* TASK ITEM:
The expected output is exactly the lines below, starting at the line with "if v <? 16 then" and ending at the line with "e, _ => inl e", both included; no other line belongs in it.

* STORED DATA:
(* ===== verification/StdChatData.v ===== *)
(** * StdChatData: messages, users and files of the terminal chat

    Models src/zsxq-cpp-ai/StdChatRoom: Message.h, Message.cpp, User.h, User.cpp,
    FileInfo.h, FileInfo.cpp and the coding of file contents in ChatServer.cpp. Everything
    is stored and sent as text with the fields separated by bars. The clock and random
    draws are arguments; [std::hash] is the interface [Hasher]. *)

From Stdlib Require Import Ascii String DecimalString.
From S2P Require Import Prelude Text.

Local Open Scope Z_scope.

(** ** Streams of text *)

(** [std::getline(stream, token, d)]: the token, unless the call fails, and the stream, of
    which [None] is one that has ended. *)
Definition getline (d : ascii) (stream : option string) : option string * option string :=
  match stream with
  | None | Some EmptyString => (None, None)
  | Some s => match split_at d s with Some (a, b) => (Some a, Some b) | None => (Some s, None) end
  end.

(** The text before and after the last [c]. *)
Fixpoint rsplit_at (c : ascii) (s : string) : option (string * string) :=
  match s with
  | EmptyString => None
  | String x s' =>
      match rsplit_at c s' with
      | Some (a, b) => Some (String x a, b)
      | None => if char_eqb x c then Some (EmptyString, s') else None
      end
  end.

(** Sign and digits at the front of a number, as [strtol] reads it. *)
Definition signed_digits (s : string) : Z * string :=
  match lstrip is_space s with
  | String c s' as t => if char_eqb c "-" then (-1, s') else if char_eqb c "+" then (1, s') else (1, t)
  | EmptyString => (1, EmptyString)
  end.

Definition strto (ok : Z -> Prop) `{!forall z, Decision (ok z)} (final : Z -> Z) (s : string) : string + Z :=
  let '(sign, digits) := signed_digits s in
  match NilZero.uint_of_string (span is_digit digits).1 with
  | None => inl "std::invalid_argument"%string
  | Some d => let v := sign * Z.of_uint d in
              if bool_decide (ok v) then inr (final v) else inl "std::out_of_range"%string
  end.

(** Values of [long long] and of [size_t]; a negative number is wrapped. *)
Definition is_long (z : Z) : Prop := - 2 ^ 63 <= z < 2 ^ 63.
Definition is_size (z : Z) : Prop := - 2 ^ 64 < z < 2 ^ 64.
#[global] Instance is_long_dec z : Decision (is_long z).
Proof. unfold is_long. apply _. Defined.
#[global] Instance is_size_dec z : Decision (is_size z).
Proof. unfold is_size. apply _. Defined.

Definition stoll : string -> string + Z := strto is_long id.
Definition stoull : string -> string + Z := strto is_size wrap64.

(** ** Hexadecimal digits *)

Definition hex_digit (d : Z) : ascii :=
  ascii_of_nat (Z.to_nat (if d <? 10 then 48 + d else 87 + d)).
Definition digit_value (c : ascii) : option Z :=
  let n := Z.of_nat (nat_of_ascii c) in
  if (48 <=? n) && (n <=? 57) then Some (n - 48)
  else if (97 <=? n) && (n <=? 102) then Some (n - 87)
  else if (65 <=? n) && (n <=? 70) then Some (n - 55) else None.

Fixpoint hex_text_loop (fuel : nat) (v : Z) (acc : string) : string :=
  match fuel with
  | O => acc
  | S fuel' =>
      let acc' := String (hex_digit (v mod 16)) acc in
      if v <? 16 then acc' else hex_text_loop fuel' (v / 16) acc'
  end.
(** [std::hex] of a [size_t]. *)
Definition hex_text (v : Z) : string := hex_text_loop 16 v "".

Class Hasher : Type := { hash_string : string -> Z; hash_is_size s : 0 <= hash_string s < 2 ^ 64 }.

(** ** Contents of files, two digits per byte *)

Fixpoint encodeFileContent (content : string) : string :=
  match content with
  | EmptyString => EmptyString
  | String c rest =>
      let n := Z.of_nat (nat_of_ascii c) in
      String (hex_digit (n / 16)) (String (hex_digit (n mod 16)) (encodeFileContent rest))
  end.

(** The digits at the front of a text of at most two characters. *)
Fixpoint hex_prefix (s : string) (acc : option Z) : option Z :=
  match s with
  | EmptyString => acc
  | String c rest =>
      match digit_value c with Some d => hex_prefix rest (Some (default 0 acc * 16 + d)) | None => acc end
  end.
Definition stoi16 (s : string) : string + Z :=
  let '(sign, digits) := signed_digits s in
  match hex_prefix digits None with Some v => inr (sign * v) | None => inl "std::invalid_argument"%string end.

Fixpoint decodeFileContent (encoded : string) : string + string :=
  match encoded with
  | EmptyString => inr EmptyString
  | String a EmptyString =>
      match stoi16 (String a "") with
      | inr v => inr (String (ascii_of_nat (Z.to_nat (wrap8 v))) "")
      | inl e => inl e
      end
  | String a (String b rest) =>
      match stoi16 (String a (String b "")), decodeFileContent rest with
      | inr v, inr s => inr (String (ascii_of_nat (Z.to_nat (wrap8 v))) s)
      | inl e, _ => inl e
      | _, inl e => inl e
      end
  end.

(** ** Messages *)

Module MessageType.
(** [Other] is a number that the enumeration does not name. *)
Inductive MessageType : Set :=
  | LOGIN | REGISTER | CHAT_PUBLIC | CHAT_PRIVATE | LOGOUT | USER_LIST | RESPONSE | FILE_TRANSFER_REQUEST
  | FILE_TRANSFER_ACCEPT | FILE_TRANSFER_REJECT | FILE_UPLOAD_GROUP | FILE_LIST_REQUEST | FILE_LIST_RESPONSE
  | FILE_DOWNLOAD_REQUEST | FILE_DATA | FILE_TRANSFER_COMPLETE | Other (n : Z).

Definition to_int (t : MessageType) : Z :=
  match t with
  | LOGIN => 1 | REGISTER => 2 | CHAT_PUBLIC => 3 | CHAT_PRIVATE => 4 | LOGOUT => 5 | USER_LIST => 6 | RESPONSE => 7
  | FILE_TRANSFER_REQUEST => 8 | FILE_TRANSFER_ACCEPT => 9 | FILE_TRANSFER_REJECT => 10 | FILE_UPLOAD_GROUP => 11
  | FILE_LIST_REQUEST => 12 | FILE_LIST_RESPONSE => 13 | FILE_DOWNLOAD_REQUEST => 14 | FILE_DATA => 15
  | FILE_TRANSFER_COMPLETE => 16 | Other n => n
  end.

Definition of_int (n : Z) : MessageType :=
  match n with
  | 1 => LOGIN | 2 => REGISTER | 3 => CHAT_PUBLIC | 4 => CHAT_PRIVATE | 5 => LOGOUT | 6 => USER_LIST | 7 => RESPONSE
  | 8 => FILE_TRANSFER_REQUEST | 9 => FILE_TRANSFER_ACCEPT | 10 => FILE_TRANSFER_REJECT | 11 => FILE_UPLOAD_GROUP
  | 12 => FILE_LIST_REQUEST | 13 => FILE_LIST_RESPONSE | 14 => FILE_DOWNLOAD_REQUEST | 15 => FILE_DATA
  | 16 => FILE_TRANSFER_COMPLETE | _ => Other n
  end.
End MessageType.

#[global] Instance message_type_eq : EqDecision MessageType.MessageType.
Proof. solve_decision. Defined.

Module Message.
Record Message : Set := mkMessage {
  type : MessageType.MessageType; sender : string; receiver : string; content : string; timestamp : Z }.

Definition Message_new (now : Z) : Message := mkMessage MessageType.CHAT_PUBLIC "" "" "" now.

Definition serialize (m : Message) : string :=
  to_string (MessageType.to_int (type m)) +:+ "|" +:+ sender m +:+ "|" +:+ receiver m +:+ "|" +:+ content m +:+ "|" +:+
  to_string (timestamp m).

(** The rest of the line up to the last bar is the content. *)
Definition deserialize_content (now : Z) (remaining : string) : string * Z :=
  match rsplit_at "|" remaining with
  | Some (content, text) => (content, match stoll text with inr t => t | inl _ => now end)
  | None => (remaining, now)
  end.

Definition deserialize (now : Z) (data : string) : string + Message :=
  let '(t, s) := getline "|" (Some data) in
  match match t with Some t => stoi t | None => inr 3 end with
  | inl e => inl e
  | inr n =>
      let '(from, s) := getline "|" s in
      let '(to, s) := getline "|" s in
      let '(remaining, _) := getline nl s in
      let '(content, time) := deserialize_content now (default ""%string remaining) in
      inr (mkMessage (MessageType.of_int n) (default ""%string from) (default ""%string to) content time)
  end.
End Message.

(** ** Users *)

Module UserStatus.
Inductive UserStatus : Set := OFFLINE | ONLINE | BUSY.
End UserStatus.

Module User.
Record User : Set := mkUser {
  username : string; password : string; email : string; registerTime : Z; lastLoginTime : Z;
  status : UserStatus.UserStatus; socketFd : Z }.

Section user.
Context `{Hasher}.

Definition encryptPassword (pwd : string) : string := hex_text (hash_string (pwd +:+ "salt_key_chatroom")).

Definition User_new (now : Z) (name pwd mail : string) : User :=
  mkUser name (encryptPassword pwd) mail now 0 UserStatus.OFFLINE (-1).

Definition verifyPassword (u : User) (pwd : string) : bool := String.eqb (password u) (encryptPassword pwd).

Definition setPassword (pwd : string) (u : User) : User :=
  mkUser (username u) (encryptPassword pwd) (email u) (registerTime u) (lastLoginTime u) (status u) (socketFd u).
End user.

Definition set_online (st : UserStatus.UserStatus) (fd last : Z) (u : User) : User :=
  mkUser (username u) (password u) (email u) (registerTime u) last st fd.

Definition serialize (u : User) : string :=
  username u +:+ "|" +:+ password u +:+ "|" +:+ email u +:+ "|" +:+ to_string (registerTime u) +:+ "|" +:+
  to_string (lastLoginTime u).

(** A time that is absent keeps the value of the default constructor. *)
Definition deserialize (now : Z) (data : string) : string + User :=
  let '(name, s) := getline "|" (Some data) in
  let '(pwd, s) := getline "|" s in
  let '(mail, s) := getline "|" s in
  let '(reg, s) := getline "|" s in
  match match reg with Some t => stoll t | None => inr now end with
  | inl e => inl e
  | inr reg =>
      let '(last, s) := getline "|" s in
      match match last with Some t => stoll t | None => inr 0 end with
      | inl e => inl e
      | inr last =>
          inr (mkUser (default ""%string name) (default ""%string pwd) (default ""%string mail) reg last UserStatus.OFFLINE (-1))
      end
  end.

(** [std::localtime] and [std::put_time] print a time. *)
Definition getDisplayInfo (print_time : Z -> string) (u : User) : string :=
  "用户名: " +:+ username u +:+ String nl "邮箱: " +:+ (if String.eqb (email u) "" then "未设置" else email u) +:+
  String nl "注册时间: " +:+ print_time (registerTime u) +:+ String nl "最后登录: " +:+
  (if 0 <? lastLoginTime u then print_time (lastLoginTime u) else "从未登录") +:+ String nl "状态: " +:+
  match status u with UserStatus.ONLINE => "在线" | UserStatus.OFFLINE => "离线" | UserStatus.BUSY => "忙碌" end.
End User.

(** ** Files *)

Module FileInfo.
Record FileInfo : Set := mkFileInfo {
  fileId : string; filename : string; uploader : string; fileSize : Z; uploadTime : Z; filePath : string;
  fileHash : string; isGroupFile : bool }.

(** The default constructor and the other one. *)
Definition FileInfo_empty (now : Z) : FileInfo := mkFileInfo "" "" "" 0 now "" "" false.
Definition FileInfo_new (now : Z) (id name user : string) (size : Z) (groupFile : bool) : FileInfo :=
  mkFileInfo id name user size now "" "" groupFile.

Definition set_stored (path hash : string) (f : FileInfo) : FileInfo :=
  mkFileInfo (fileId f) (filename f) (uploader f) (fileSize f) (uploadTime f) path hash (isGroupFile f).

(** [draw] is the random number of six digits. *)
Definition generateFileId (now draw : Z) : string := "FILE_" +:+ to_string now +:+ "_" +:+ to_string draw.

Definition serialize (f : FileInfo) : string :=
  fileId f +:+ "|" +:+ filename f +:+ "|" +:+ uploader f +:+ "|" +:+ to_string (fileSize f) +:+ "|" +:+
  to_string (uploadTime f) +:+ "|" +:+ filePath f +:+ "|" +:+ fileHash f +:+ "|" +:+ (if isGroupFile f then "1" else "0").

Definition deserialize (now : Z) (data : string) : string + FileInfo :=
  let '(id, s) := getline "|" (Some data) in
  let '(name, s) := getline "|" s in
  let '(user, s) := getline "|" s in
  let '(size, s) := getline "|" s in
  match match size with Some t => stoull t | None => inr 0 end with
  | inl e => inl e
  | inr size =>
      let '(time, s) := getline "|" s in
      match match time with Some t => stoll t | None => inr now end with
      | inl e => inl e
      | inr time =>
          let '(path, s) := getline "|" s in
          let '(hash, s) := getline "|" s in
          let '(group, s) := getline "|" s in
          inr (mkFileInfo (default ""%string id) (default ""%string name) (default ""%string user) size time
                 (default ""%string path) (default ""%string hash)
                 (match group with Some t => String.eqb t "1" | None => false end))
      end
  end.

(** The unit and the power of 1024 it stands for. *)
Definition size_unit (size : Z) : Z * string :=
  if size <? 1024 then (1, "B"%string) else if size <? 1024 ^ 2 then (1024, "KB"%string)
  else if size <? 1024 ^ 3 then (1024 ^ 2, "MB"%string) else (1024 ^ 3, "GB"%string).

(** Two decimals, ties to even; sizes below 2^53 are exact as [double]s. *)
Definition getFileSizeString (f : FileInfo) : string :=
  let '(u, name) := size_unit (fileSize f) in
  let q := fileSize f * 100 / u in
  let r := (fileSize f * 100) mod u in
  let h := if (u <? 2 * r) || ((2 * r =? u) && Z.odd q) then q + 1 else q in
  to_string (h / 100) +:+ "." +:+ (if h mod 100 <? 10 then "0" else "") +:+ to_string (h mod 100) +:+ " " +:+ name.
End FileInfo.

Module FileTransferSession.
Import FileInfo.
Record FileTransferSession : Set := mkTransfer {
  sessionId : string; senderId : string; receiverId : string; fileInfo : FileInfo; requestTime : Z;
  isAccepted : bool; isCompleted : bool; transferredBytes : Z }.

Definition generateSessionId (now draw : Z) : string := "SESSION_" +:+ to_string now +:+ "_" +:+ to_string draw.

Definition FileTransferSession_empty (now : Z) : FileTransferSession :=
  mkTransfer "" "" "" (FileInfo_empty now) now false false 0.
Definition FileTransferSession_new (now draw : Z) (from to : string) (info : FileInfo) : FileTransferSession :=
  mkTransfer (generateSessionId now draw) from to info now false false 0.

Definition set_info (f : FileInfo) (t : FileTransferSession) : FileTransferSession :=
  mkTransfer (sessionId t) (senderId t) (receiverId t) f (requestTime t) (isAccepted t) (isCompleted t) (transferredBytes t).
Definition set_progress (accepted completed : bool) (bytes : Z) (t : FileTransferSession) : FileTransferSession :=
  mkTransfer (sessionId t) (senderId t) (receiverId t) (fileInfo t) (requestTime t) accepted completed bytes.

Definition bit (b : bool) : string := if b then "1" else "0".
Definition serialize (t : FileTransferSession) : string :=
  sessionId t +:+ "|" +:+ senderId t +:+ "|" +:+ receiverId t +:+ "|" +:+ FileInfo.serialize (fileInfo t) +:+ "|" +:+
  to_string (requestTime t) +:+ "|" +:+ bit (isAccepted t) +:+ "|" +:+ bit (isCompleted t) +:+ "|" +:+
  to_string (transferredBytes t).

(** The next [n] fields put together again; [first] says that none has been read. *)
Fixpoint join_fields (n : nat) (first : bool) (stream : option string) (acc : string) : string * option string :=
  match n with
  | O => (acc, stream)
  | S n' =>
      let '(t, s) := getline "|" stream in
      join_fields n' false s (match t with Some t => acc +:+ (if first then "" else "|") +:+ t | None => acc end)
  end.

Definition deserialize (now : Z) (data : string) : string + FileTransferSession :=
  let '(id, s) := getline "|" (Some data) in
  let '(from, s) := getline "|" s in
  let '(to, s) := getline "|" s in
  let '(text, s) := join_fields 8 true s "" in
  match FileInfo.deserialize now text with
  | inl e => inl e
  | inr info =>
      let '(time, s) := getline "|" s in
      match match time with Some t => stoll t | None => inr now end with
      | inl e => inl e
      | inr time =>
          let '(accepted, s) := getline "|" s in
          let '(completed, s) := getline "|" s in
          let '(bytes, s) := getline "|" s in
          match match bytes with Some t => stoull t | None => inr 0 end with
          | inl e => inl e
          | inr bytes =>
              let flag t := match t with Some t => String.eqb t "1" | None => false end in
              inr (mkTransfer (default ""%string id) (default ""%string from) (default ""%string to) info time
                     (flag accepted) (flag completed) bytes)
          end
      end
  end.
End FileTransferSession.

* FINISHED TASK:
      if v <? 16 then acc' else hex_text_loop fuel' (v / 16) acc'
  end.
(** [std::hex] of a [size_t]. *)
Definition hex_text (v : Z) : string := hex_text_loop 16 v "".

Class Hasher : Type := { hash_string : string -> Z; hash_is_size s : 0 <= hash_string s < 2 ^ 64 }.

(** ** Contents of files, two digits per byte *)

Fixpoint encodeFileContent (content : string) : string :=
  match content with
  | EmptyString => EmptyString
  | String c rest =>
      let n := Z.of_nat (nat_of_ascii c) in
      String (hex_digit (n / 16)) (String (hex_digit (n mod 16)) (encodeFileContent rest))
  end.

(** The digits at the front of a text of at most two characters. *)
Fixpoint hex_prefix (s : string) (acc : option Z) : option Z :=
  match s with
  | EmptyString => acc
  | String c rest =>
      match digit_value c with Some d => hex_prefix rest (Some (default 0 acc * 16 + d)) | None => acc end
  end.
Definition stoi16 (s : string) : string + Z :=
  let '(sign, digits) := signed_digits s in
  match hex_prefix digits None with Some v => inr (sign * v) | None => inl "std::invalid_argument"%string end.

Fixpoint decodeFileContent (encoded : string) : string + string :=
  match encoded with
  | EmptyString => inr EmptyString
  | String a EmptyString =>
      match stoi16 (String a "") with
      | inr v => inr (String (ascii_of_nat (Z.to_nat (wrap8 v))) "")
      | inl e => inl e
      end
  | String a (String b rest) =>
      match stoi16 (String a (String b "")), decodeFileContent rest with
      | inr v, inr s => inr (String (ascii_of_nat (Z.to_nat (wrap8 v))) s)
      | inl e, _ => inl e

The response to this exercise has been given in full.